• What to do:
Reproduce the entries that follow, exactly and in full.

(Stored items)
(** ** The summary *)

Definition shown (s : session) (setting : StepSetting) (v : pyval) : string :=
  match setting_question setting with
  | Some (QEnterSecret _) => if py_bool v then "set" else "not set"
  | Some (QSwitch question) => if py_bool v then switch_on_label question else switch_off_label question
  | Some (QChooseMany _) =>
      str_or (join ", " (map py_str (match iterated v with Ok l => l | Err _ => [] end))) "none"
  | Some (QChooseOne _) =>
      match List.find (fun c => py_eq (choice_value c) v)
              (default [] (dict_get (offered_choices s) (setting_path setting))) with
      | Some c => choice_label c
      | None => py_str v
      end
  | _ => py_str v
  end.

(** Every asked setting has a final value, see [asked_has_value]. *)
Definition summary (s : session) : list SummaryRow :=
  let final := apply_tui_choices inherited (answers s) in
  omap (fun '(step, setting) =>
    match setting_question setting, dict_get final (setting_path setting) with
    | Some question, Some v =>
        Some {| row_step := step; row_label := question_label question;
                row_value := shown s setting (Environment.setting_value v);
                row_source := source_name (setting_source v) |}
    | _, _ => None
    end) (asked s).

(** ** [run_setup] *)

(** The settings of the steps, each with its step. *)
Definition step_questions : list (string * StepSetting) :=
  concat (map (fun sw => map (fun setting => (step_name sw.1, setting)) (step_settings sw.2)) INSTALL_STEPS).

Definition is_question (setting : StepSetting) : bool :=
  match setting_question setting with Some _ => true | None => false end.

Definition ask_when_needed (s : session) (step_setting : string * StepSetting) : host session :=
  let '(step, setting) := step_setting in
  if is_question setting && asked_when setting (value s) then ask_setting s step setting else Ret s.

Definition run_setup : host (dict string pyval) :=
  let* s := fold_each ask_when_needed step_questions new_session in
  let* confirmed := frontend_review (summary s) in
  if negb confirmed then Raise (KeyboardInterrupt "installation cancelled by user")
  else Ret (answers s).
End Session.

(** ** The conditions only look at what was asked before *)

Abbreviation paths l := (map (fun st : string * StepSetting => setting_path st.2) l).

Fixpoint conditions_ordered (l : list (string * StepSetting)) : Prop :=
  match l with
  | [] => True
  | st :: l' =>
      (forall f g : SettingLookup, (forall p, str_in p (paths (st :: l')) = false -> f p = g p) ->
         asked_when st.2 f = asked_when st.2 g) /\
      conditions_ordered l'
  end.

Lemma step_questions_ordered : conditions_ordered step_questions.
Proof.
  unfold step_questions, INSTALL_STEPS, steps_to_packages, steps_after_packages. cbn [app]. cbn [map concat app wiring step_settings fst snd].
  cbn [conditions_ordered].
  repeat match goal with |- _ /\ _ => split end; try exact I; intros f g H;
    cbn [snd asked_when setting]; unfold always, when_set, when_equal, recovery_system_wanted;
    rewrite ?(H _) by (vm_compute; reflexivity); reflexivity.
Qed.

Lemma step_questions_distinct : NoDup (paths step_questions).
Proof. apply distinct_names_NoDup. vm_compute. reflexivity. Qed.

Section Asked.
Context (inherited : dict string SettingValue) (machine : MachineFacts).
Abbreviation current := (current_value inherited).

• Written solution:
(** ** The summary *)

Definition shown (s : session) (setting : StepSetting) (v : pyval) : string :=
  match setting_question setting with
  | Some (QEnterSecret _) => if py_bool v then "set" else "not set"
  | Some (QSwitch question) => if py_bool v then switch_on_label question else switch_off_label question
  | Some (QChooseMany _) =>
      str_or (join ", " (map py_str (match iterated v with Ok l => l | Err _ => [] end))) "none"
  | Some (QChooseOne _) =>
      match List.find (fun c => py_eq (choice_value c) v)
              (default [] (dict_get (offered_choices s) (setting_path setting))) with
      | Some c => choice_label c
      | None => py_str v
      end
  | _ => py_str v
  end.

(** Every asked setting has a final value, see [asked_has_value]. *)
Definition summary (s : session) : list SummaryRow :=
  let final := apply_tui_choices inherited (answers s) in
  omap (fun '(step, setting) =>
    match setting_question setting, dict_get final (setting_path setting) with
    | Some question, Some v =>
        Some {| row_step := step; row_label := question_label question;
                row_value := shown s setting (Environment.setting_value v);
                row_source := source_name (setting_source v) |}
    | _, _ => None
    end) (asked s).

(** ** [run_setup] *)

(** The settings of the steps, each with its step. *)
Definition step_questions : list (string * StepSetting) :=
  concat (map (fun sw => map (fun setting => (step_name sw.1, setting)) (step_settings sw.2)) INSTALL_STEPS).

Definition is_question (setting : StepSetting) : bool :=
  match setting_question setting with Some _ => true | None => false end.

Definition ask_when_needed (s : session) (step_setting : string * StepSetting) : host session :=
  let '(step, setting) := step_setting in
  if is_question setting && asked_when setting (value s) then ask_setting s step setting else Ret s.

Definition run_setup : host (dict string pyval) :=
  let* s := fold_each ask_when_needed step_questions new_session in
  let* confirmed := frontend_review (summary s) in
  if negb confirmed then Raise (KeyboardInterrupt "installation cancelled by user")
  else Ret (answers s).
End Session.

(** ** The conditions only look at what was asked before *)

Abbreviation paths l := (map (fun st : string * StepSetting => setting_path st.2) l).

Fixpoint conditions_ordered (l : list (string * StepSetting)) : Prop :=
  match l with
  | [] => True
  | st :: l' =>
      (forall f g : SettingLookup, (forall p, str_in p (paths (st :: l')) = false -> f p = g p) ->
         asked_when st.2 f = asked_when st.2 g) /\
      conditions_ordered l'
  end.

Lemma step_questions_ordered : conditions_ordered step_questions.
Proof.
  unfold step_questions, INSTALL_STEPS, steps_to_packages, steps_after_packages. cbn [app]. cbn [map concat app wiring step_settings fst snd].
  cbn [conditions_ordered].
  repeat match goal with |- _ /\ _ => split end; try exact I; intros f g H;
    cbn [snd asked_when setting]; unfold always, when_set, when_equal, recovery_system_wanted;
    rewrite ?(H _) by (vm_compute; reflexivity); reflexivity.
Qed.

Lemma step_questions_distinct : NoDup (paths step_questions).
Proof. apply distinct_names_NoDup. vm_compute. reflexivity. Qed.

Section Asked.
Context (inherited : dict string SettingValue) (machine : MachineFacts).
Abbreviation current := (current_value inherited).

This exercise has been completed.